In April, the Council of Canadian Academies announced the appointment of its Expert Panel on Medical Assistance in Dying, to be chaired by former Supreme Court Justice Marie Deschamps.
It also announced the chairs of the working groups tasked with studying the three areas that the federal government marked out for further study when it passed the medical assistance in dying law: mature minors, advance requests and mental illness.
The Canadian Bar Association’s End-of-Life working group wrote in May to each of the working groups to offer the Association’s help wherever it might be needed.
The chairs are:
Dr. Dawn Davies, an associate professor in pediatrics at the University of Alberta, will chair the mature minors working group.
Dr. Kwame McKenzie, a psychiatry professor at the University of Toronto and Director of Health Equity at the Centre for Addiction and Mental Health, will chair the Working Group on requests where mental illness is the sole underlying medical condition.
Justice Deschamps is the interim chair of the working group on advance requests until a new chair can be named. The original chair, Dr.
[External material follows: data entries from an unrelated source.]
Lemma revertWorker_outcomes_example :
  match run_from 1 no_options
                 [OpSubmit 1%nat (Func 7); OpSubmitLocked 1%nat; OpSpawn 1%nat; OpReceive 0%nat;
                  OpSubmit 2%nat (Func 8); OpSubmitLocked 2%nat] with
  | Some w =>
      cond (pool w) = [2%nat]
      /\ revertWorker (fun w => w) 0 (upd_pool (set_state CLOSED) w) =
           (false, emit (EvBroadcast [2%nat])
                        (upd_pool (set_cond []) (upd_pool (set_state CLOSED) w)))
      /\ fst (revertWorker (fun w => w) 0 w) = true
      /\ wa_items (workers (pool (snd (revertWorker (fun w => w) 0 w)))) = [0%nat]
      /\ cond (pool (snd (revertWorker (fun w => w) 0 w))) = []
  | None => False
  end.
Proof.
  destruct (run_from _ _ _) as [w0|] eqn:E; vm_compute in E; [|discriminate].
  injection E as <-.
  match goal with |- context [fst (revertWorker _ 0 ?w) = true] => set (w0 := w) end.
  split; [reflexivity|]. split.
  - apply (proj1 (revertWorker_outcomes (fun w => w) 0 (upd_pool (set_state CLOSED) w0))).
    right. reflexivity.
  - pose proof (proj2 (revertWorker_outcomes (fun w => w) 0 w0)) as H.
    destruct H as [_ H]; [vm_compute; intros [? ?]; discriminate|vm_compute; discriminate|].
    destruct (H (mkArray stackType 0 [0%nat])) as (H1 & H2 & H3 & _);
      [vm_compute; discriminate|reflexivity|].
    split; [exact H1|]. split; [rewrite H2; reflexivity|rewrite H3; reflexivity].
Qed.

(** On a capacity that is -1 or positive, the only ones [NewPool] and
    [Tune] mean to store, the test [capacity > 0 && Running() > capacity]
    is the test "the running count exceeds a capacity that is not
    negative". *)
Lemma revertWorker_refuses_above_capacity (others : World -> World) (wk : nat) (w : World) :
  capacity (pool w) = -1 \/ 0 < capacity (pool w) ->
  0 <= capacity (pool w) < running (pool w) \/ state (pool w) = CLOSED ->
  revertWorker others wk w =
    (false, emit (EvBroadcast (cond (pool w))) (upd_pool (set_cond []) w)).
Proof.
  intros Hc H. apply revertWorker_refused. destruct H as [H|H]; [left; lia|by right].
Qed.

(** C3 at capacity 0, the capacity that [NewPool(4294967296)] stores: a
    caller of [Submit] waits, is woken by the scavenger and starts a
    worker; when that worker's task returns the running count 1 exceeds the
    capacity 0, which is not negative, yet the test [capacity > 0] fails
    and [revertWorker] puts the worker back into the queue, signals a
    waiter and returns [true]. *)
Theorem revertWorker_at_capacity_zero :
  match run_from 4294967296 no_options
                 [OpSubmit 1%nat (Func 7); OpSubmitLocked 1%nat; OpTick 0%nat;
                  OpPurge 0%nat; OpAwake 1%nat; OpSpawn 1%nat; OpReceive 0%nat] with
  | Some w =>
      capacity (pool w) = 0 /\ running (pool w) = 1 /\ state (pool w) = OPENED
      /\ goroutines w !! 0%nat = Some (Executing 7)
      /\ fst (revertWorker (fun w => w) 0 w) = true
      /\ wa_items (workers (pool (snd (revertWorker (fun w => w) 0 w)))) = [0%nat]
      /\ log (snd (revertWorker (fun w => w) 0 w)) = log w ++ [EvLock; EvSignal None; EvUnlock]
  | None => False
  end.
Proof.
  vm_compute. repeat split; reflexivity.
Qed.

(** ** The pool: closing and rebooting *)

Lemma Release_closes (others : World -> World) (w : World) :
  (forall w, pool (others w) = pool w) ->
  state (pool w) = OPENED ->
  state (pool (snd (Release others w))) = CLOSED
  /\ capacity (pool (snd (Release others w))) = capacity (pool w)
  /\ running (pool (snd (Release others w))) = running (pool w)
  /\ options (pool (snd (Release others w))) = options (pool w)
  /\ wa_items (workers (pool (snd (Release others w)))) = []
  /\ waiting (pool (snd (Release others w))) = waiting (pool w).
Proof.
  intros Hq Ho. unfold_go. simpl. rewrite Ho. simpl.
  destruct (send_nil _ _) as [u w1] eqn:E.
  pose proof (send_nil_pool (wa_items (workers (pool (others (upd_pool (set_state CLOSED) w)))))
                (emit EvLock (upd_pool (set_lock 1) (others (upd_pool (set_state CLOSED) w)))))
    as Hp.
  rewrite Hq in Hp. rewrite Hq in E. rewrite E in Hp. simpl in Hp.
  simpl. rewrite Hp. simpl. rewrite !Hq. simpl. done.
Qed.

Lemma wa_detach_empty (q : workerArray) :
  wa_items q = [] -> wa_detach q = (None, q).
Proof. intros H. unfold wa_detach. rewrite H. simpl. by destruct (wa_kind q). Qed.
(** [strings.LastIndex(s, c)] for a one-byte string [c]: the prefix before the
    last occurrence, if there is one. *)
Fixpoint beforeLast (c : ascii) (s : string) : option string :=
  match s with
  | "" => None
  | String a t =>
      match beforeLast c t with
      | Some p => Some (String a p)
      | None => if Ascii.eqb a c then Some "" else None
      end
  end.

Lemma beforeLast_length c s p : beforeLast c s = Some p → (String.length p < String.length s)%nat.
Proof.
  revert p. induction s as [|a t IH]; simpl; intros p; [done|].
  destruct (beforeLast c t) as [q|] eqn:E.
  - intros [= <-]. specialize (IH q eq_refl). simpl. lia.
  - case_match; [intros [= <-]; simpl; lia | done].
Qed.

(** [utf8.ValidString]. *)
Definition contByte (lo hi : N) (a : ascii) : bool := ((lo <=? byteOf a) && (byteOf a <=? hi))%N.

Fixpoint validUTF8 (l : list ascii) : bool :=
  match l with
  | [] => true
  | a :: t1 =>
      let b := byteOf a in
      if (b <? 128)%N then validUTF8 t1 else
      if ((194 <=? b) && (b <=? 223))%N then
        match t1 with c :: t => contByte 128 191 c && validUTF8 t | [] => false end
      else if ((224 <=? b) && (b <=? 239))%N then
        let lo := if (b =? 224)%N then 160%N else 128%N in
        let hi := if (b =? 237)%N then 159%N else 191%N in
        match t1 with c :: d :: t => contByte lo hi c && contByte 128 191 d && validUTF8 t | _ => false end
      else if ((240 <=? b) && (b <=? 244))%N then
        let lo := if (b =? 240)%N then 144%N else 128%N in
        let hi := if (b =? 244)%N then 143%N else 191%N in
        match t1 with
        | c :: d :: e :: t => contByte lo hi c && contByte 128 191 d && contByte 128 191 e && validUTF8 t
        | _ => false
        end
      else false
  end.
Harvey Shipper stepped down in May when his nomination to the post caused an uproar due to his previous comments on medical assistance in dying.
The Expert Panel held its first meeting in May. The working groups will examine the evidence and seek public input before presenting their reports, expected late in 2018.
The CBA policy on medical assistance in dying is found in several resolutions passed since 2015: Clarifying Law about End-of-Life Decision-Making, Physician-Assisted Dying, Advance Requests for Medical Assistance in Dying, Medical Assistance in Dying and Psychiatric Conditions and Medical Assistance in Dying for Competent Minors. The CBA’s End-of-Life working group is drawn from diverse areas of expertise, including criminal justice, constitutional and human rights law, health law, wills, estates and trusts law, elder law, children’s law, corporate counsel, privacy law, dispute resolution and equality issues. The members include lawyers in private practice, the public sector and in-house counsel.